"Could this be rabies?"
That question, asked of infectious disease specialist Rodney Willoughby, MD, MCW professor of pediatrics by the transport-physician-on-duty at Children's Hospital of Wisconsin (Children's) on October 17, 2004, marked the moment that 15-year-old Jeanna Giese's life became inextricably linked with Dr. Willoughby's. Giese was suffering from fatigue, vomiting and difficulties with speech and coordination, and her patient history had revealed a bat bite suffered four weeks prior to her symptoms. She was transferred from St. Agnes Hospital in Fond du Lac, WI, and admitted to Children's the very next day after that fateful phone call.
"The last thing I remember was going to the emergency department in Fond du Lac," she recalls (since getting married, she is now known as Giese-Frassetto).

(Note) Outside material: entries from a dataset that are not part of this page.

(** Every client the periodic check keeps was confirmed by the verifier. *)
Lemma validate_fold tick l auth acc :
  forall e, e ∈ l -> e.1 ∈ (foldl (validate_client tick) (auth, acc) l).2 \/
    exists auth', (av_is_session_authorized auth' (vs_jti e.2.1) (Some tick)).1 = true.
Proof.
  assert (forall l auth acc c, c ∈ acc -> c ∈ (foldl (validate_client tick) (auth, acc) l).2) as Hacc.
  { clear. induction l as [|[c' [v a]] l IH]; intros auth acc c Hc; cbn; [done|].
    destruct (av_is_session_authorized auth _ _) as [[] auth']; apply IH; set_solver. }
  revert auth acc. induction l as [|[c [v a]] l IH]; intros auth acc e He; [by apply not_elem_of_nil in He|].
  cbn. destruct (av_is_session_authorized auth (vs_jti v) (Some tick)) as [b auth'] eqn:E.
  apply elem_of_cons in He as [->|He].
  - destruct b; [right; exists auth; cbn; by rewrite E|]. left. apply Hacc. set_solver.
  - by apply IH.
Qed.

(** ** Properties *)

(** The scheduler's states: ticks, and whatever other threads do in between to the session
    verifier, the world and the transport. *)
Inductive server_step : scheduler * W * T -> scheduler * W * T -> Prop :=
| ss_tick s w t s' w' t' :
    tick_step env golden_write s w t = Ret (TickDone s' w' t') -> server_step (s, w, t) (s', w', t')
| ss_outbound s w t : server_step (s, w, t) (set_outbound_tx s, w, t)
| ss_between s w t a w' t' : server_step (s, w, t) (set_auth_service s a, w', t').

(** C5 (invariant): at every point of every run of the server, whatever the clients send and
    whatever other threads do between ticks, a player is in the table of authenticated clients
    at most once: a second login of the same player takes the place of the first. *)
Theorem one_session_per_player tick_rate auth w0 (t0 : T) s w t c1 c2 v1 v2 a1 a2 :
  rtc server_step (scheduler_new env tick_rate auth, w0, t0) (s, w, t) ->
  ts_authenticated_clients s !! c1 = Some (v1, a1) ->
  ts_authenticated_clients s !! c2 = Some (v2, a2) ->
  vs_player_id v1 = vs_player_id v2 -> c1 = c2.
Proof.
  intros Hrun.
  assert (sched_ok (fun _ => True) (fun _ => True) (ts_spawn_at_zero (scheduler_new env tick_rate auth)) s)
    as [_ Ht _]; [|by eapply to_unique].
  change s with ((s, w, t).1.1). eapply (rtc_ind_r (fun x => sched_ok _ _ _ x.1.1)); [| |exact Hrun].
  - split; cbn; [done | apply table_ok_empty | done].
  - intros y z _ [s1 w1 t1 s2 w2 t2 H|s1 w1 t1|s1 w1 t1 a w2 t2] IH; cbn in *.
    + eapply tick_step_ok; [|exact IH|exact H]. done.
    + by destruct IH.
    + by destruct IH.
Qed.

(** C14 (safety): what a polled event adds to the updates of the tick, and to its [ClearWorld]
    acknowledgements, comes from the client that sent it, and only when that client was in the
    table of authenticated clients and the verifier had just confirmed its session. *)
Theorem message_gate tick cx ev cx' :
  process_event env tick cx ev = Ret cx' ->
  exists us acks, cx_updates cx' = cx_updates cx ++ us /\
    cx_clear_acks cx' = cx_clear_acks cx ++ acks /\
    (us <> [] \/ acks <> [] ->
     exists c v a, message_client ev = Some c /\
       Forall (fun u => u.1 = c) us /\ Forall (eq c) acks /\
       ts_authenticated_clients (cx_sched cx) !! c = Some (v, a) /\
       (av_is_session_authorized (ts_auth_service (cx_sched cx)) (vs_jti v) (Some tick)).1 = true).
Proof.
  intros H. unfold process_event in H. pose proof (normalize_frame cx ev) as Hn.
  destruct (normalize cx ev) as [[[c raw]|] cx1]; destruct Hn as (Hu & Hk & Hm); cbn in *;
    [|injection H as <-; exists [], []; rewrite !app_nil_r; naive_solver].
  destruct (Hm c raw eq_refl) as (Hc & Ht & Ha).
  pose proof (authenticate_frame tick cx1 c raw) as Hn.
  destruct (authenticate tick cx1 c raw) as [[v|] cx2]; destruct Hn as (Hu2 & Hk2 & Hok); cbn in *;
    [|injection H as <-; exists [], []; rewrite !app_nil_r; split_and!; [congruence.. | naive_solver]].
  destruct (Hok v eq_refl) as (a & Hin & Hauth). rewrite Ht, Ha in *.
  assert (exists us acks, cx_updates cx' = cx_updates cx2 ++ us /\
    cx_clear_acks cx' = cx_clear_acks cx2 ++ acks /\
    Forall (fun u => u.1 = c) us /\ Forall (eq c) acks) as (us & acks & H1 & H2 & H3 & H4).
  { destruct (decode_event raw) as [pe|].
    - by eapply handle_event_frame.
    - destruct (decode raw) as [u|]; injection H as <-; [exists [(c, u)], [] | exists [], []];
        cbn; rewrite ?app_nil_r; split_and!; try done; by repeat constructor. }
  exists us, acks. split_and!; [congruence.. |]. intros _. exists c, v, a. done.
Qed.

(** The periodic check (every 60 ticks) leaves in the table only clients whose
    session the verifier confirmed during the check, and disconnects every client it removes. *)
Theorem periodic_check_purges tick cx :
  is_multiple_of tick 60 = true ->
  let cx' := validate_sessions tick cx in
  (forall c v a, clients cx' !! c = Some (v, a) -> clients cx !! c = Some (v, a) /\
     exists auth, (av_is_session_authorized auth (vs_jti v) (Some tick)).1 = true) /\
  (forall c, is_Some (clients cx !! c) -> clients cx' !! c = None ->
     c ∈ cx_to_disconnect cx').
Proof.
  intros Htick. unfold validate_sessions. rewrite Htick.
  pose proof (validate_fold tick (hm_iter (clients cx)) (ts_auth_service (cx_sched cx)) []) as Hf.
  destruct (foldl _ _ _) as [auth l]. cbn in *. split.
  - intros c v a. rewrite drop_all_table by done. case_decide as Hl; [done|]. cbn. intros H.
    split; [done|]. apply hm_iter_in in H. destruct (Hf _ H) as [|]; [done | eauto].
  - intros c [va Hc] Hn. rewrite drop_all_table in Hn by done. cbn in Hn.
    case_decide as Hl; [|congruence]. rewrite kick_all_disconnects. set_solver.
Qed.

While rabies is rare in Wisconsin (four cases in the last 50 years), experts estimate that more than 55,000 people die across the globe from rabies each year. Dr. Willoughby sent samples of saliva, serum, spinal fluid, skin and hair to the Centers for Disease Control and Prevention (CDC) in Atlanta to rule out rabies as he investigated other potential bacterial or viral causes of her symptoms.
"Jeanna came in pretty much alert but rapidly deteriorated," Dr. Willoughby recalls. He spent every moment he could find researching the literature on rabies, as his medical school training on the topic started and ended with the fact that the disease was 100 percent fatal in humans who had not been at least partially vaccinated before the rabies virus entered the brain.

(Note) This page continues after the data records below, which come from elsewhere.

(* ===== verification/Server.v ===== *)
(** * The assembled server ([aetheris-server/src/lib.rs])

    The tick scheduler running on the ECS adapter and on the authentication service: the two are
    instances of the traits the scheduler is written against.  The theorems are about every run
    of the whole: ticks, gRPC calls to the authentication service between them, and any
    behaviour of the transport. *)

From stdpp Require Import gmap strings list.
From Stdlib Require Import ZArith Lia.
From S2P Require Import Prelude F32 Protocol Components Ecs.
From S2P Require Import EcsModel Registry Extraction Interaction Adapter.
From S2P Require Import AdapterProps Simulate RateLimit Auth AuthProps.
From S2P Require Import Config Tick TickProps.

Open Scope Z_scope.

(** ** The adapter as a world *)
Section adapter_world.
Context {W : Type} `{!EcsWorld W} {B : Type} `{!BiMap B} {Al : Type} `{!Allocator Al}.
Context {Wi : Wire} {PC : ProtocolConsts} {LM : Libm} {RR : RandomRange} {SH : StdHasher}.
Abbreviation adapter := (Adapter W B Al).
Abbreviation registry := (gmap ComponentKind (ComponentDescriptor W)).

(** [impl WorldState for BevyWorldAdapter]; [fuel] bounds the rotation loops of [simulate]. *)
Definition adapter_world (fuel : nat) : WorldState adapter := {|
  ws_advance_tick := advance_tick;
  ws_stress_test := stress_test;
  ws_despawn_networked := despawn_networked;
  ws_spawn_kind_for := spawn_kind_for;
  ws_spawn_session_agent := spawn_session_agent;
  ws_queue_reliable_event := queue_reliable_event;
  ws_clear_world := clear_world;
  ws_apply_updates := apply_updates;
  ws_simulate := simulate fuel;
  ws_extract_deltas := extract_deltas;
  ws_extract_reliable_events := extract_reliable_events;
  ws_state_hash := state_hash;
  ws_post_extract := post_extract;
  ws_get_entity_workspace := get_entity_workspace;
  ws_get_client_workspace := get_client_workspace |}.

(** [bootstrap_phase1_world]; [values] is the iteration of [registry.components.values()]. *)
Definition bootstrap_phase1_world (tick_rate : Z)
    (extra_registry : registry -> exec registry)
    (values : registry -> list (ComponentDescriptor W)) : exec adapter :=
  a ← new w_new tick_rate;
  reg ← register_platform_components ∅;
  reg ← extra_registry reg;
  Ret (foldl (fun a d => register_replicator a (cd_replicator d)) a (values reg)).

(** Every call of the trait is an operation of the adapter. *)
Lemma world_call_step fuel b (a a' : adapter) :
  world_call (WS := adapter_world fuel) b a a' -> step a a'.
Proof.
  destruct 1; cbn in *;
    eauto using step_advance_tick, step_despawn, step_spawn_session_agent, step_queue_reliable_event,
      step_apply_updates, step_simulate, step_extract_deltas, step_extract_reliable_events,
      step_post_extract, step_stress_test, step_spawn_kind_for, step_clear_world.
Qed.
End adapter_world.

(** ** The authentication service as a session verifier *)
Section auth_verifier.
Context `{LIB : !AuthLib, STR : !RustStr}.

(** The service with the readings of the clock still to come. *)
Record ClockedAuth := mkClockedAuth {
  ca_auth : AuthServiceImpl; ca_clock : nat -> Z; ca_reads : nat }.

#[global] Instance clocked_verifier : AuthSessionVerifier ClockedAuth := {|
  av_verify_session a token tick :=
    let '(r, s) := verify_session (ca_auth a) token tick (ca_clock a (ca_reads a))
                     (ca_clock a (S (ca_reads a))) in
    (r, mkClockedAuth s (ca_clock a) (S (S (ca_reads a))));
  av_is_session_authorized a jti tick :=
    let '(b, s) := is_session_authorized_with_tick (ca_auth a) jti tick
                     (ca_clock a (ca_reads a)) in
    (b, mkClockedAuth s (ca_clock a) (S (ca_reads a))) |}.

(** No administrator session exists and none can be opened. *)
Record no_admin (s : AuthServiceImpl) : Prop := {
  na_inv : auth_inv s;
  na_bypass : bypass_enabled s = false;
  na_closed : session_activity s !! "admin" = None }.

Lemma no_admin_evolves id s s' : no_admin s -> evolves id "admin" s s' -> no_admin s'.
Proof.
  intros [Hi Hb Hc] [E1 _ E2 _ E3]. split; [done | congruence |]. apply E3; [by right | done].
Qed.

Lemma verify_evolves id j s token tick n1 n2 r s' :
  auth_inv s -> verify_session s token tick n1 n2 = (r, s') -> evolves id j s s'.
Proof.
  intros Hs. unfold verify_session. repeat case_match; intros [= _ <-];
    try (by apply evolves_refl); by eapply evolves_authorized.
Qed.

(** Where there is no administrator session, the verifier verifies no session that may run
    playground commands. *)
Lemma no_admin_verifier env :
  env "AETHERIS_ENV" <> Some "dev" ->
  verifier_ok (may_play env false) (fun a => no_admin (ca_auth a)).
Proof.
  intros Henv. split.
  - intros a token tick r a' Ha. cbn.
    destruct (verify_session _ _ _ _ _) as [r' s] eqn:E. intros [= <- <-]. split.
    + eapply (no_admin_evolves ""); [done|]. eapply verify_evolves; [apply Ha | exact E].
    + intros v -> Hp. apply verify_session_Ok in E. unfold can_run_playground_command in Hp.
      rewrite (bool_decide_eq_false_2 _ Henv), orb_false_r in Hp. apply String.eqb_eq in Hp.
      rewrite Hp in E. by apply authorized_closed in E; [|apply Ha].
  - intros a jti tick b a' Ha. cbn.
    destruct (is_session_authorized_with_tick _ _ _ _) as [b' s] eqn:E. intros [= <- <-]. cbn.
    eapply (no_admin_evolves ""); [done|]. eapply evolves_authorized; [apply Ha | exact E].
Qed.
End auth_verifier.

(** ** Runs of the server *)
Section server.
Context {W : Type} `{!EcsWorld W, !EcsLaws W} {B : Type} `{!BiMap B, !BiMapLaws B}.
Context {Al : Type} `{!Allocator Al} {issued : Al -> NetworkId -> Prop} `{!AllocatorLaws Al issued}.
Context {Wi : Wire} {PC : ProtocolConsts} {LM : Libm} {RR : RandomRange} {SH : StdHasher}.
Context `{LIB : !AuthLib, LAWS : !AuthLibLaws, STR : !RustStr}.
Context {R : Type} `{!Reassembler R} {T : Type} `{!PlatformTransport T}.
Context {EN : Encoder} {WP : WireProtocol} {HO : HashOrder}.
Context (env : string -> option string) (golden_write : list Z -> bool) (fuel : nat).

Abbreviation adapter := (Adapter W B Al).
Abbreviation registry := (gmap ComponentKind (ComponentDescriptor W)).
Abbreviation scheduler := (TickScheduler ClockedAuth R).
#[local] Instance aw : WorldState adapter := adapter_world fuel.

(** Identifiers drawn by [Ulid::new()] have 26 characters. *)
Definition ulid_call (c : auth_call) : Prop :=
  forall u, call_mints c = Some u -> String.length u = 26%nat.

(** A tick; a gRPC call answered by the authentication service; anything the transport does; a
    new outbound channel. *)
Inductive run_step : scheduler * adapter * T -> scheduler * adapter * T -> Prop :=
| rs_tick s a t s' a' t' :
    tick_step env golden_write s a t = Ret (TickDone s' a' t') -> run_step (s, a, t) (s', a', t')
| rs_call s a t c r au :
    ulid_call c -> auth_step c (ca_auth (ts_auth_service s)) = Ret (r, au) ->
    run_step (s, a, t)
      (set_auth_service s (mkClockedAuth au (ca_clock (ts_auth_service s))
                             (ca_reads (ts_auth_service s))), a, t)
| rs_transport s a t t' : run_step (s, a, t) (s, a, t')
| rs_channel s a t : run_step (s, a, t) (set_outbound_tx s, a, t).

(** The registry after the platform's registration holds the platform's descriptors. *)
Lemma platform_registry_in (reg : registry) k d :
  register_platform_components ∅ = Ret reg -> reg !! k = Some d ->
  d ∈ canonical_descriptors ++ platform_descriptors ++ workspace_descriptors.
Proof.
  intros H. revert k d. unfold register_platform_components in H.
  eapply (for_each_pres (fun reg : registry => forall k d, reg !! k = Some d -> d ∈ _));
    [exact H | intros k d; by rewrite lookup_empty |].
  intros reg1 d1 reg2 Hin IH HE k d. unfold register in HE. exec_inv.
  rewrite lookup_insert. case_decide; [by intros [= <-] | apply IH].
Qed.

(** A world from [bootstrap_phase1_world] has sound tables. *)
Lemma bootstrap_ok rate extra values a :
  bootstrap_phase1_world rate extra values = Ret a ->
  (forall reg reg' d, extra reg = Ret reg' -> d ∈ values reg' ->
     (exists k, reg !! k = Some d) \/ rep_local (cd_replicator d)) ->
  adapter_ok (issued := issued) a.
Proof.
  intros H Hx. unfold bootstrap_phase1_world in H. exec_inv.
  apply foldl_inv; [by eapply new_ok|]. intros ad d Hd Hok. apply register_ok; [done|].
  destruct (Hx _ _ _ Ha1 Hd) as [[k Hk]|]; [|done].
  pose proof platform_rep_local as Hall. rewrite Forall_forall in Hall. apply Hall.
  by eapply platform_registry_in.
Qed.

Lemma calls_ok b a a' :
  rtc (world_call b) a a' -> adapter_ok (issued := issued) a -> adapter_ok (issued := issued) a'.
Proof.
  induction 1 as [|a1 a2 a3 H _ IH]; [done|]. intros Hok. apply IH.
  eapply step_ok; [done|]. by eapply world_call_step.
Qed.

Lemma other_id (o : option string) : exists id, o <> Some id.
Proof.
  destruct o as [u|]; [|by exists ""]. exists (fresh [u]). intros [= E].
  apply (infinite_is_fresh [u]). rewrite <- E. constructor.
Qed.

(** Runs keep the adapter's invariant. *)
Lemma run_keeps_ok rate auth t0 a0 s a t :
  adapter_ok (issued := issued) a0 -> rtc run_step (scheduler_new env rate auth, a0, t0) (s, a, t) ->
  adapter_ok (issued := issued) a.
Proof.
  intros Hok0 Hrun.
  set (z := ts_spawn_at_zero (scheduler_new (R := R) env rate auth)).
  assert (sched_ok (may_play env true) (fun _ => True) z s /\ adapter_ok (issued := issued) a)
    as [_ Hok]; [|exact Hok].
  change s with (s, a, t).1.1. change a with (s, a, t).1.2 at 2.
  eapply (rtc_ind_r (fun x => sched_ok _ _ _ x.1.1 /\ adapter_ok (issued := issued) x.1.2));
    [| |exact Hrun].
  - split; [|done]. split; [done | apply table_ok_empty | done].
  - assert (verifier_ok (A := ClockedAuth) (may_play env true) (fun _ => True)) as HV by done.
    intros y u _ [s1 a1 t1 s2 a2 t2 H|s1 a1 t1 c r au _ _|s1 a1 t1 t2|s1 a1 t1] [IHs IHa]; cbn in *.
    + split; [by eapply tick_step_ok|]. eapply calls_ok; [|exact IHa].
      by eapply (tick_step_world env golden_write true (fun _ => True) HV z).
    + split; [|done]. by destruct IHs.
    + done.
    + split; [|done]. by destruct IHs.
Qed.

(** The server started on a bootstrapped world keeps the world's tables sound
    through every run: any messages, any clients, any sequence of ticks and gRPC calls, any
    behaviour of the transport.  Every network id in use names a live entity that carries it,
    ownership and workspaces agree with the world. *)
Theorem server_keeps_world_sound rate extra values auth t0 a0 s a t :
  bootstrap_phase1_world rate extra values = Ret a0 ->
  (forall reg reg' d, extra reg = Ret reg' -> d ∈ values reg' ->
     (exists k, reg !! k = Some d) \/ rep_local (cd_replicator d)) ->
  rtc run_step (scheduler_new env rate auth, a0, t0) (s, a, t) ->
  wf issued a.
Proof.
  intros Hboot Hx Hrun. apply (run_keeps_ok rate auth t0 a0 s a t); [|done]. by eapply bootstrap_ok.
Qed.

(** C4 (safety): a server started with [AETHERIS_ENV=production] and without golden recording
    never runs a playground command: over every run, the world changes only by the other calls
    of its trait; no [StressTest], [Spawn] or [ClearWorld] of any client reaches it. *)
Theorem production_runs_no_playground_command rate google au clock t0 a0 s a t :
  env "AETHERIS_ENV" = Some "production" -> env "AETHERIS_RECORD_GOLDEN" = None ->
  custom_claims_ok -> auth_new env google = Ret au ->
  rtc run_step (scheduler_new env rate (mkClockedAuth au clock 0), a0, t0) (s, a, t) ->
  rtc (world_call false) a0 a.
Proof.
  intros Henv Hgold Hcc Hnew Hrun. apply auth_new_fresh in Hnew as (Hi & Hact & Hby).
  assert (verifier_ok (may_play env false) (fun a => no_admin (ca_auth a))) as HV.
  { apply no_admin_verifier. by rewrite Henv. }
  assert (sched_ok (may_play env false) (fun a => no_admin (ca_auth a)) false s /\
          rtc (world_call false) a0 a) as [_ H]; [|done].
  change s with (s, a, t).1.1. change a with (s, a, t).1.2 at 2.
  eapply (rtc_ind_r (fun x => sched_ok _ _ _ x.1.1 /\ rtc (world_call false) a0 x.1.2));
    [| |exact Hrun].
  - split; [|done]. split; cbn; [|apply table_ok_empty | by rewrite Hgold].
    split; [done | auto | by rewrite Hact].
  - intros y u _ [s1 a1 t1 s2 a2 t2 H|s1 a1 t1 c r au1 Hu H|s1 a1 t1 t2|s1 a1 t1] [IHs IHa]; cbn in *.
    + split; [by eapply tick_step_ok|]. etrans; [exact IHa|].
      by eapply (tick_step_world env golden_write false _ HV false).
    + split; [|done]. destruct IHs as [Ha Ht Hz]. split; [|done|done]. cbn.
      destruct (other_id (call_creates c)) as [id Hid].
      destruct (auth_step_evolves id "admin" c (ca_auth (ts_auth_service s1)))
        as (r' & s' & E & Hev & _); [done | apply Ha | done | |].
      * intros E. by specialize (Hu _ E).
      * rewrite H in E. injection E as <- <-. by eapply no_admin_evolves.
    + done.
    + split; [|done]. by destruct IHs.
Qed.

(** [ClearWorld] resets the session agent of the client that sent it only: another
    client keeps the identifier of an entity that no longer exists, and its next [StartSession]
    spawns nothing and hands it that identifier again. *)
Theorem clear_world_strands_other_agents (cx cx1 cx2 : Ctx ClockedAuth R adapter) c1 c2 v1 v2 n2 :
  wf issued (cx_world cx) -> c1 <> c2 -> can_run_playground_command env (vs_jti v1) = true ->
  ts_authenticated_clients (cx_sched cx) !! c2 = Some (v2, Some n2) ->
  handle_event env cx c1 v1 (ClearWorld c1) = Ret cx1 -> start_session cx1 c2 = Ret cx2 ->
  ts_authenticated_clients (cx_sched cx2) !! c2 = Some (v2, Some n2) /\
  bi_left (ad_bimap (cx_world cx2)) n2 = None /\
  cx_world cx2 = queue_reliable_event (cx_world cx1) (Some c2) (Possession n2).
Proof.
  intros Hwf Hne Hp H2 H1 Hs. cbn in H1. rewrite Hp in H1. injection H1 as <-.
  unfold start_session in Hs. cbn in Hs. rewrite lookup_alter_ne, H2 in Hs by done.
  injection Hs as <-. cbn. rewrite lookup_alter_ne by done. split_and!; [done | | done].
  by apply (clear_world_bimap (issued := issued)).
Qed.
End server.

On the day after Giese was admitted to Children's, within an hour of the CDC confirming that she had rabies, Dr. Willoughby met with her full physician team to discuss their options. This included trying a new approach using what he had uncovered about the neuroscience of rabies and the positive effects of supportive care. After Giese's parents consented, she was placed in a medically-induced coma.
"We sedated her aggressively long enough for her immune system to start fighting the virus," Dr. Willoughby adds. In addition to using anesthetic drugs that wouldn’t suppress the immune system, the treatment plan included several antiviral drugs and other medications. After a week of biting his nails and planning for every conceivable scenario, tests showed that Giese had developed antibodies against rabies and that she had improved brain activity.
"While it was tremendously exciting, we did not know how complete her recovery would be," Dr. Willoughby notes. After Giese first awoke without sensation, she experienced a rapid recovery unusual for patients with brain disorders.
"Within a week, she was sitting up in bed and observing," Dr. Willoughby says. Giese-Frassetto still relies on Dr. Willoughby and her parents to fill in a memory gap regarding those early milestones.
"The first thing I remember after waking up was going to the cafeteria with my family to celebrate Thanksgiving, which was more than a month after I was transferred to Children's," she recollects.
"As soon as I could, I started physical, occupational and speech therapy there. The speech, especially, was so hard and so slow to come back," Giese-Frassetto says. Her rehabilitation process would continue for two years at Saint Agnes Hospital after she returned home to Fond du Lac.
"My friends and family were huge supporters," Giese-Frassetto adds. "No matter how painful it was, they helped me stay determined to do whatever it took to get better and live my life." She marked her physical recovery by the increasing speed with which she could walk on a treadmill during rehab sessions.
"Jeanna worked very hard at rehabilitation in order to become the first in her family to finish college, and now she is married with twins," Dr. Willoughby notes (Giese-Frassetto gave birth to fraternal twins in March 2016).
While Giese was the first documented patient to survive rabies without being vaccinated, she is not the last. Dr. Willoughby reports that 11 individuals have survived rabies after treatment with the "Milwaukee protocol," the treatment plan developed and refined over time from the steps which saved Giese's life back in 2004.
"I think it is awesome that it has worked for others and that Dr. Willoughby's team continues to make progress on improving the treatment," Giese-Frassetto says. She continues to do whatever she can to promote animal safety and rabies awareness by speaking at national and international rabies conferences, the annual Wisconsin Bat Festival, schools and other community organizations.